TRABALHO

Sindicalização em queda livre

SINDICATOS Para os autores, as estruturas que representam os trabalhadores têm de se aproximar dos movimentos sociais espontâneos FOTO TIAGO MIRANDA

SINDICATOS Para os autores, as estruturas que representam os trabalhadores têm de se aproximar dos movimentos sociais espontâneos FOTO TIAGO MIRANDA

Em 34 anos, a taxa de sindicalização em Portugal desceu 41,8 pontos percentuais. E, numa semana em que os transportes voltam a marcar a agenda nacional com paralisações, um artigo inédito, coassinado pelo ex-secretário-geral da CGTP Manuel Carvalho da Silva revela as grandes dúvidas dos especialistas quanto ao futuro das estruturas sindicais.

TEXTO CHRISTIANA MARTINS

O Governo já está preocupado com a anunciada greve de dez dias da TAP — a começar no simbólico Dia do Trabalhador, em pleno período de privatização da companhia aérea —, ainda não resolveu as paralisações nos caminhos de ferro e tem conseguido adiar a greve do metropolitano de Lisboa com a fixação de serviços mínimos. Visto à distância, o sindicalismo parece gozar de boa saúde.
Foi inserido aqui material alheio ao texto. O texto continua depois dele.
(* ===== verification/FatWrite.v ===== *)
(** * Writing files

    On a disk without faults [f_write] stores its bytes in the file's chain of
    clusters, makes the chain longer where it must, and touches nothing else. *)

From S2P Require Import Prelude Diskio FatVol FatBytes FatWin FatTable FatChain FatMount FatDir FatFile FatData FatRead.

Section FatWrite.

Context {DK : Type} {HD : Disk DK} {HS : Store DK}.

Implicit Types v : vol (DK := DK).

(** ** What changes *)

Definition in_cluster (f : FATFS) (c t : Z) : Prop := first_sector f c <= t < first_sector f c + csize f.

(** The chain [l] of a file became [l'] with clusters that were free; outside of
    [l'] neither links nor data changed. *)
Record grew v (l : list Z) v' (l' : list Z) : Prop := {
  gr_ok : win_ok v';
  gr_alike : alike (fatfs v) (fatfs v');
  gr_mirrors : reliable -> mirrored v -> mirrored v';
  gr_last : 0 <= last_clust (fatfs v) -> 0 <= last_clust (fatfs v');
  gr_new : exists ext, l' = l ++ ext /\ Forall (fun c => cluster (fatfs v) c /\ entry v c = 0) ext;
  gr_entries : forall x, cluster (fatfs v) x -> x ∉ l' -> entry v' x = entry v x;
  gr_data : forall t, primary (fatfs v) t -> fatbase (fatfs v) + fsize (fatfs v) <= t -> (forall c, c ∈ l' -> ~ in_cluster (fatfs v) c t) -> view v' t = view v t
}.

Lemma grew_trans u v w l1 l2 l3 :
  (forall x, x ∈ l2 -> entry v x <> 0) -> grew u l1 v l2 -> grew v l2 w l3 -> grew u l1 w l3.
Proof using.
  intros Hnz [H1 H2 H3 H4 (e1 & -> & H5) H6 H7] [K1 K2 K3 K4 (e2 & -> & K5) K6 K7].
  assert (Hcl : forall x, cluster (fatfs v) x <-> cluster (fatfs u) x) by (intros x; by apply alike_cluster).
  split; [done|by etrans|by auto|by auto| | |].
  - exists (e1 ++ e2). split; [by rewrite app_assoc|]. apply Forall_app. split; [done|]. apply Forall_forall. intros x Hx.
    destruct (proj1 (Forall_forall _ _) K5 x Hx) as [Hc E]. apply Hcl in Hc. split; [done|]. rewrite <- H6; [done|done|].
    intros Hin. by apply (Hnz x).
  - intros x Hx Hn. rewrite K6; [apply H6; [done|]|by apply Hcl|done]. intros Hin. apply Hn. apply elem_of_app. by left.
  - intros t Ht Hge Hno. rewrite K7.
    + apply H7; [done|done|]. intros c Hc. apply Hno. apply elem_of_app. by left.
    + by apply (alike_primary _ _ _ H2).
    + by rewrite H2.
    + intros c Hc. assert (E : in_cluster (fatfs v) c t <-> in_cluster (fatfs u) c t) by (by rewrite H2). rewrite E. by apply Hno.
Qed.

Lemma clusters_used v c l x : clusters v c l -> x ∈ l -> entry v x <> 0.
Proof using.
  intros [[_ ->]|(_ & _ & d & Hp & _)] Hx; [by apply elem_of_nil in Hx|]. pose proof (path_links _ _ _ _ _ Hp Hx). lia.
Qed.

Lemma clusters_nodup v c l : clusters v c l -> NoDup l.
Proof using. intros [[_ ->]|H]; [constructor|by eapply chain_nodup]. Qed.

Lemma quiet_grew v v' c l : table_ok (fatfs v) -> quiet v v' -> clusters v c l -> grew v l v' l.
Proof using.
  intros Ht [H1 H2 H3] Hc. pose proof H2 as [H4 H5 _]. split; [done|by apply same_alike|done|by rewrite H4| | |].
  - exists []. by rewrite app_nil_r.
  - intros x Hx _. by apply entry_stays.
  - auto.
Qed.

(** ** Places *)

Lemma place_app f l ext i : layout f -> inside f l i -> place f (l ++ ext) i = place f l i.
Proof using.
  intros Hl Hi. destruct (inside_cluster f l i Hl Hi) as (c & Hc & E). unfold place. rewrite E.
  by rewrite (nth_lookup_Some _ _ _ c) by (by apply lookup_app_l_Some).
Qed.

Lemma place_inj f l i i' :
  layout f -> NoDup l -> inside f l i -> inside f l i' -> place f l i = place f l i' -> i / SS = i' / SS.
Proof using.
  intros Hl Hnd Hi Hi'. destruct (inside_cluster f l i Hl Hi) as (c & Hc & E). destruct (inside_cluster f l i' Hl Hi') as (c' & Hc' & E').
  pose proof (byte_place_range f i Hl) as R. pose proof (byte_place_range f i' Hl) as R'. unfold place. rewrite E, E'. intros Heq.
  destruct (first_sector_inj f c _ c' _ R R' Heq) as [-> Hj]. pose proof (NoDup_lookup _ _ _ _ Hnd Hc Hc') as Hq.
  destruct Hi as [Hi _], Hi' as [Hi' _]. pose proof (csize_range f Hl) as Hcs. pose proof (bcs_pos f Hl).
  assert (Hq2 : i / bcs f = i' / bcs f).
  { pose proof (Z.div_pos i (bcs f) ltac:(lia) ltac:(lia)). pose proof (Z.div_pos i' (bcs f) ltac:(lia) ltac:(lia)). lia. }
  unfold bcs, SS in *. rewrite (Z.mul_comm (csize f)), <- !Z.div_div in Hq2 by lia.
  rewrite (Z.div_mod (i / 512) (csize f)), (Z.div_mod (i' / 512) (csize f)) by lia. by rewrite Hq2, Hj.
Qed.

(** Sectors further in the cluster. *)
Lemma place_plus f l o k :
  layout f -> 0 <= o -> o mod SS = 0 -> 0 <= k -> (o / SS) mod csize f + k < csize f -> place f l (o + SS * k) = place f l o + k.
Proof using.
  intros Hl Ho Hm Hk. revert k Hk. apply (natlike_ind (fun k => (o / SS) mod csize f + k < csize f -> place f l (o + SS * k) = place f l o + k)).
  - intros _. by rewrite Z.mul_0_r, !Z.add_0_r.
  - intros k Hk IH Hlt. unfold Z.succ in *. replace (o + SS * (k + 1)) with ((o + SS * k) + SS) by lia.
    pose proof (csize_range f Hl) as Hcs. pose proof (Z.mod_pos_bound (o / SS) (csize f) ltac:(lia)).
    assert (E : (o + SS * k) / SS = o / SS + k) by (unfold SS in *; rewrite (Z.mul_comm 512); by rewrite Z.div_add by lia).
    assert (E2 : (o / SS + k) mod csize f = (o / SS) mod csize f + k).
    { symmetry. apply (Z.mod_unique _ _ (o / SS / csize f)); [lia|]. pose proof (Z.div_mod (o / SS) (csize f) ltac:(lia)). lia. }
    rewrite place_next; [rewrite IH by lia; lia|done|unfold SS in *; lia| |rewrite E, E2; lia].
    unfold SS in *. rewrite (Z.mul_comm 512). by rewrite Z.mod_add by lia.
Qed.

Lemma inside_lookup f l i c : layout f -> 0 <= i -> l !! Z.to_nat (i / bcs f) = Some c -> inside f l i.
Proof using.
  intros Hl Hi Hc. apply lookup_lt_Some in Hc. pose proof (bcs_pos f Hl) as Hb. unfold inside, zlen. pose proof (Z.div_mod i (bcs f) ltac:(lia)).
  pose proof (Z.mod_pos_bound i (bcs f) ltac:(lia)). pose proof (Z.div_pos i (bcs f) ltac:(lia) ltac:(lia)). nia.
Qed.

Lemma place_in_cluster f l i c : layout f -> l !! Z.to_nat (i / bcs f) = Some c -> in_cluster f c (place f l i).
Proof using.
  intros Hl Hc. pose proof (byte_place_range f i Hl). unfold place, in_cluster. rewrite (nth_lookup_Some _ _ _ _ Hc). lia.
Qed.

(** ** The bytes of the file *)

(** [n] bytes of [w] are at [p], and the others up to [size] are as they were. *)
Definition spliced v l v' l' (size p n : Z) (w : list Z) : Prop :=
  forall i, 0 <= i < Z.max size (p + n) -> file_byte v' l' i = if decide (p <= i < p + n) then byte_at w (i - p) else file_byte v l i.

(** ** Through the window *)

(** Bytes are put into the window, which is at the sector [t] or was put there
    when it was clean. *)
Lemma poke_ok v v1 t o w :
  win_ok v -> dev v1 = dev v -> fatfs v1 = with_window (wflag (fatfs v1)) t (win (fatfs v1)) (fatfs v) -> sector (win (fatfs v1)) ->
  wflag (fatfs v) = false \/ winsect (fatfs v) = t ->
  primary (fatfs v) t -> fatbase (fatfs v) + n_fats (fatfs v) * fsize (fatfs v) <= t -> Forall is_byte w -> 0 <= o -> o + zlen w <= 512 ->
  let v' := mkVol (set_wflag true (set_win (mem_cpy (win (fatfs v1)) o w) (fatfs v1))) (dev v1) in
  win_ok v' /\ same (fatfs v) (fatfs v') /\ (forall s, primary (fatfs v) s -> s <> t -> view v' s = view v s) /\
    view v' t = mem_cpy (win (fatfs v1)) o w /\ (mirrored v -> mirrored v').
Proof using.
  intros Hok Hd Hf Hw Hst Hp Hbase Hb Ho Hle. rewrite Hf, Hd. cbn zeta. set (b := mem_cpy _ o w).
  assert (Hsec : sector b) by (by apply cpy_sector). pose proof (w_geo _ Hok) as Hg. pose proof (primary_pos _ _ Hg Hp) as Hne.
  split_and!; [split|done| | |]; cbn; try done; [by apply (same_geometry (fatfs v))|by right| | |].
  - intros s Hs Hst2. unfold view. cbn. rewrite decide_False by done. case_decide as E; [|done].
    destruct Hst as [Hwf|Hst]; [|congruence]. rewrite E. symmetry. apply (w_clean _ Hok); [done|]. rewrite <- E. by apply (primary_pos (fatfs v)).
  - unfold view. cbn. by rewrite decide_True.
  - intros Hm Hn s Hs _. cbn [fatfs dev] in *. apply Hm; [done|exact Hs|].
    destruct Hst as [|Hst]; [by left|right]. rewrite Hst. cbn in Hs. destruct Hg. cbn in Hn. nia.
Qed.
Observado mais de perto, contudo, não é possível esconder os evidentes sinais de falta de vitalidade.

Intitulado “O futuro do sindicalismo na representação sociopolítica” o texto assinado pelos sociólogos Elísio Estanque, Hermes Augusto Costa e Manuel Carvalho da Silva, também ex-secretário-geral da CGTP e apontado como um possível candidato à Presidência da República, apresenta como preocupante a evolução da taxa de sindicalização em Portugal e na Europa.

A primeira frase do artigo, ainda inédito mas que faz parte de um livro sobre “o futuro da representação política democrática”, organizado pelo sociólogo André Freire e a ser publicado em breve, não deixa margens para dúvidas: “O desafio que este texto se coloca é o de abordar perspetivas do futuro do sindicalismo nas sociedades contemporâneas”. Os autores alertam à partida que “estamos perante expressões que configuram um novo ciclo de barbárie mercantilista, em vários aspetos, semelhante ao dos tempos analisados por Marx”.

Os bons e os maus

O exemplo positivo e a exceção vêm da Alemanha, onde “o sindicalismo 'aguentou-se'”. A solução encontrada foi a da participação das estruturas sindicais na cogestão das empresas, o que, explica o artigo, “permitiu a defesa das remunerações elevadas e a associação às mesmas de um esforço por parte dos assalariados em matéria de produtividade, organização do trabalho e de acolhimento das novas tecnologias”. Outro sinal de vitalidade chega de lugares insuspeitos quanto às condições de trabalho, como a China, onde “o sindicalismo, com graus diferenciados de autonomia e liberdade, começa a organizar-se como movimento social autónomo”.

Portugal não foge às tendências, pelo contrário. Enquanto nos países nórdicos, os níveis de sindicalização rondem 70% (Suécia 68,8%, Dinamarca 67,6%), a tendência de retração atravessa o continente europeu. Com os autores a afirmarem que o recuo é “particularmente evidente na Europa do Sul e na Europa do Leste”. no caso português, os decréscimo do número de trabalhadores sindicalizados tem-se acentuados nos últimos trinta anos.

As explicações para esta quebra passam, por exemplo, pela diminuição do setor industrial ou do próprio número de portugueses empregados, sem que os autores deixem de apontar o dedo à presença da Troika em Portugal. A surpresa vai para a inversão na tendência verificada em 2011 e 2012, quando se registaram mais sindicalizados do que nos anos anteriores.

Elísio Estanque, Hermes Augusto Costa e Manuel Carvalho da Silva apontam saídas, mas sublinham, sobretudo, o “quadro de urgência e de necessidade das classes trabalhadoras e seus setores mais precários que o sindicalismo ao serviço de um ideal transformador deve direcionar as suas principais tarefas”. E da leitura do artigo, fica claro que 665 mil trabalhadores sindicalizados em Portugal são poucos para reivindicar as soluções de que precisam os 770 mil desempregados e os 4,5 milhões de trabalhadores do país.